After the review and recommendations given by my supervisor today, i can actually can see where i stand and what needs to be done.
All Network connectivity and pings were successfully received on either ends so i decided to move onto the next phase today, VoIP implementation.
Given a simple network platform to work on to test call settings on Cisco IP phones, i tried implementing them into the network. All configurations seems straight-forward but for some reason the phone cannot receive DHCP enabled addresses from the DHCP server.
Earlier today, i moved the DHCP configurations back to the router and have the router as my DHCP Server. The reason behind it was to have the CME configurations, DHCP and T FTP all on the same router but it doesn't really matter where the TFTP server is located due to the option 150 configuration which will point to the network that contains the IP phone configuration.
The next phase of the day was to implement VoIP. After loading all basic VoIP configurations, each phones connected to the Voice VLAN was not able to receive its destined IP address from the server. Upon discussion with my supervisor, i tried resetting the phone configs to factory-default but still no change to it.
We tried troubleshooting the entire network to find loopholes and also compare the entire performance to a simple network set-up which was working perfectly.
A few changes were made today which was considered to be loopholes:
- Changed the default-gateway on the switch to the router fa0/1 interface ip address.

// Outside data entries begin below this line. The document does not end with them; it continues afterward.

(** * Z1_assistant: build-up slide navigation for a layered image

    A shallow embedding of [layers_visibility.py] (a GIMP Python-Fu plug-in)
    and the properties of its label parser, adjacency resolver,
    visibility updater and step controller. *)

From Stdlib Require Import ZArith String Ascii DecimalString DecimalPos
  DecimalZ.
From stdpp Require Import base tactics option list sorting gmap strings.

Local Open Scope string_scope.
Local Open Scope list_scope.
Local Open Scope Z_scope.

(** ** Python values the plug-in relies on *)

(** The exceptions the code can raise.  [ValueError] carries its message. *)
Inductive exn :=
  | ValueError (msg : string)
  | IndexError
  | AttributeError.

(** Outcome of an expression that either yields a value or raises. *)
Inductive result (A : Type) :=
  | Ok (a : A)
  | Raise (e : exn).
Arguments Ok {A} a.
Arguments Raise {A} e.

Module Py.

(** [s.startswith(prefix)] *)
Fixpoint startswith (s prefix : string) : bool :=
  match prefix, s with
  | EmptyString, _ => true
  | String _ _, EmptyString => false
  | String b prefix', String a s' => Ascii.eqb a b && startswith s' prefix'
  end.
(** [header['qfac'] = f], and [header['dim'] = d]. *)
Definition with_qfac (h : Header) (f : float) : Header :=
  mkHeader (dim h) (datatype h) (bitpix h) (pixdim h) (vox_offset h)
           (scl_slope h) (scl_inter h)
           (qform_code h) (sform_code h)
           (quatern_b h) (quatern_c h) (quatern_d h)
           (qoffset_x h) (qoffset_y h) (qoffset_z h)
           (srow_x h) (srow_y h) (srow_z h) (magic h) f.

Definition with_dim (h : Header) (d : list Z) : Header :=
  mkHeader d (datatype h) (bitpix h) (pixdim h) (vox_offset h)
           (scl_slope h) (scl_inter h)
           (qform_code h) (sform_code h)
           (quatern_b h) (quatern_c h) (quatern_d h)
           (qoffset_x h) (qoffset_y h) (qoffset_z h)
           (srow_x h) (srow_y h) (srow_z h) (magic h) (qfac h).

(** * Properties *)

(** ** Facts about binary64 comparisons and division *)

Local Open Scope float_scope.

Lemma Prim2SF_zero : Prim2SF 0 = S754_zero false.
Proof. reflexivity. Qed.

Lemma Prim2SF_infinity : Prim2SF infinity = S754_infinity false.
Proof. reflexivity. Qed.

Lemma eqb_zero_inv (s : float) :
  (s =? 0) = true -> exists sg, Prim2SF s = S754_zero sg.
Proof.
  rewrite eqb_spec, Prim2SF_zero.
  destruct (Prim2SF s) as [sg | sg | | sg m e]; simpl.
  - intros _. now exists sg.
  - destruct sg; discriminate.
  - discriminate.
  - destruct sg; discriminate.
Qed.

(** Dividing by a zero of either sign gives an infinity or a NaN. *)
Lemma div_zero_not_finite (a s : float) :
  (s =? 0) = true -> is_finite (a / s) = false.
Proof.
  intros Hs. destruct (eqb_zero_inv s Hs) as [sg Hsg].
  unfold is_finite, is_nan, is_infinity.
  rewrite !eqb_spec, abs_spec, Prim2SF_infinity, div_spec, Hsg.
  unfold SF64div.
  destruct (Prim2SF a) as [sa | sa | | sa ma ea]; simpl; try reflexivity;
    destruct sa, sg; reflexivity.
Qed.

Local Close Scope float_scope.

(** ** Python primitives *)

Lemma shape_eqb_eq (s t : list Z) : shape_eqb s t = true <-> s = t.
Proof.
  revert t. induction s as [| a s IH]; intros [| b t]; simpl;
    try (split; [discriminate | discriminate]); try tauto.
  rewrite andb_true_iff, Z.eqb_eq, IH. split.
  - intros [-> ->]. reflexivity.
  - intros H. inversion H. auto.
Qed.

This was configured to be the fa0/0 on the switch which was pointing to itself. This didn't make any change for the phones still cannot receive their IP configuration from the server.

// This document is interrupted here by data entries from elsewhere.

(** * BugBashPro: sagas, reducers and view helpers

  A shallow embedding of the bug bash details saga
  (loadBugBashDetails / updateBugBashDetails), the identity people
  picker provider, the active work item reducer, the bug bash view
  header and the bug bash item table cell, with the properties the
  specification states about them. *)

From stdpp Require Import base strings list gmap.

(** ** Shared contracts *)

(** Modelled from the spec: the enum LoadStatus of Common/Contracts,
    which is not among the files.  The saga compares against [Loading],
    [Updating], [Ready] and [UpdateFailed]; [NotLoaded] and [LoadFailed]
    are the two statuses an entity has before a load and after a load
    that failed. *)
Inductive LoadStatus : Type :=
| NotLoaded
| Loading
| Ready
| LoadFailed
| Updating
| UpdateFailed.

#[global] Instance LoadStatus_eq_dec : EqDecision LoadStatus.
Proof. solve_decision. Defined.

(** A thrown JavaScript [Error]; the handlers only read [e.message]. *)
Record JsError : Type := mkError { message : string }.

(** ** The bug bash details saga *)

Module DetailsSaga.

Section Saga.

(** BugBashPro/Shared/Contracts ILongText: the saga passes it around
    and never looks inside. *)
Context {ILongText : Type}.

(** BugBashDetailActions, as the saga uses them: the two request
    actions it takes, with the payload it reads from each, and the five
    actions it puts, with the arguments it gives their creators. *)
Inductive BugBashDetailActions : Type :=
  | BugBashDetailsLoadRequested (bugBashId : string)
  | BugBashDetailsUpdateRequested (bugBashId : string) (bugBashDetails : ILongText)
  | beginLoadBugBashDetails (bugBashId : string)
  | bugBashDetailsLoaded (bugBashId : string) (details : ILongText)
  | beginUpdateBugBashDetails (bugBashId : string) (bugBashDetails : ILongText)
  | BugBashDetailsUpdated (bugBashId : string) (updatedDetails : ILongText)
  | BugBashDetailsUpdateFailed (bugBashId : string) (bugBashDetails : ILongText) (error : string).

(** The entity an action is about. *)
Definition actionBugBashId (a : BugBashDetailActions) : string :=
  match a with
  | BugBashDetailsLoadRequested i
  | BugBashDetailsUpdateRequested i _
  | beginLoadBugBashDetails i
  | bugBashDetailsLoaded i _
  | beginUpdateBugBashDetails i _
  | BugBashDetailsUpdated i _
  | BugBashDetailsUpdateFailed i _ _ => i
  end.

(** The two remote functions of ./DataSource reached through [call]. *)
Inductive RemoteCall : Type :=
  | fetchBugBashDetailsAsync (bugBashId : string)
  | addOrUpdateDetailsAsync (bugBashDetails : ILongText).

(** A generator function body, as the tree of its yields.  A [call]
    is resumed either with the value the promise resolved to
    ([next]) or with the error it rejected with ([throw]); outside a
    [try] block the latter leaves the generator ([Throw]).  A [select]
    and a [put] are resumed with their result only: the selector and
    the reducer they run are pure functions. *)
Inductive SagaIterator : Type :=
  | Return
  | Throw (e : JsError)
  | YieldSelect (bugBashId : string) (next : LoadStatus → SagaIterator)
  | YieldPut (a : BugBashDetailActions) (next : SagaIterator)
  | YieldCall (c : RemoteCall)
      (next : ILongText → SagaIterator) (throw : JsError → SagaIterator).

(** function* loadBugBashDetails(action) *)
Definition loadBugBashDetails (bugBashId : string) : SagaIterator :=
  YieldSelect bugBashId (λ status,
    if bool_decide (status ≠ Loading) && bool_decide (status ≠ Updating) then
      YieldPut (beginLoadBugBashDetails bugBashId)
        (YieldCall (fetchBugBashDetailsAsync bugBashId)
           (λ details, YieldPut (bugBashDetailsLoaded bugBashId details) Return)
           (λ e, Throw e))
    else Return).

(** function* updateBugBashDetails(action) *)
Definition updateBugBashDetails (bugBashId : string) (bugBashDetails : ILongText)
  : SagaIterator :=
  YieldSelect bugBashId (λ status,
    if bool_decide (status = Ready) || bool_decide (status = UpdateFailed) then
      YieldPut (beginUpdateBugBashDetails bugBashId bugBashDetails)
        (YieldCall (addOrUpdateDetailsAsync bugBashDetails)
           (λ updatedDetails,
              YieldPut (BugBashDetailsUpdated bugBashId updatedDetails) Return)
           (λ e,
              YieldPut (BugBashDetailsUpdateFailed bugBashId bugBashDetails (message e))
                Return))
    else Return).

(** function* bugBashDetailsSaga(): the two [takeEvery] registrations,
    as the handler started for an action, if any. *)
Definition bugBashDetailsSaga (a : BugBashDetailActions) : option SagaIterator :=
  match a with
  | BugBashDetailsLoadRequested bugBashId => Some (loadBugBashDetails bugBashId)
  | BugBashDetailsUpdateRequested bugBashId bugBashDetails =>
      Some (updateBugBashDetails bugBashId bugBashDetails)
  | _ => None
  end.

(** *** The store and the middleware

    The reducer of the details slice and the selector
    getBugBashDetailsStatus live in ./Reducers and ./Selectors; the
    saga is run against any store. *)
Context {Store : Type}.
Variable reducer : Store → BugBashDetailActions → Store.
Variable getBugBashDetailsStatus : Store → string → LoadStatus.

(** How a run of a handler stops: it returned, an error left it, or
    it waits for a remote call. *)
Inductive Outcome : Type :=
  | Finished
  | Escaped (e : JsError)
  | Blocked (c : RemoteCall)
      (next : ILongText → SagaIterator) (throw : JsError → SagaIterator).

Definition outcomeCall (o : Outcome) : option RemoteCall :=
  match o with
  | Blocked c _ _ => Some c
  | _ => None
  end.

- Tried disabling HSRP and route traffic directly to the VLAN interface instead of the virtual interface. This made no difference too.
- Removed the "switchport access vlan 10" command from the switch Voice VLAN interface range. This created a change in the CME configurations which then was able to provide ip addresses and TFTP configuration, phone registration to the Cisco IP phones.
Took us over 2 hours to figure this out and as per discussion the simplest conclusion that we can make out of this is that the DHCP server was trying to delegate IP addresses to the phones but the Voice VLAN was tagged with "10" as an access port for which at some reason may have over-ride the Voice VLAN configurations and left the traffic un-tagged. Both phones on the Voice VLAN will not incorporate un-tagged traffic and therefore will not receive IP addresses delegated by the server to access vlan 10.
Call were then enabled after all above mentioned commands were removed from the VOICE VLAN port range.
Next Phase: Configure and enable calls to be made from one network to another, configure calling features, network performance measurements.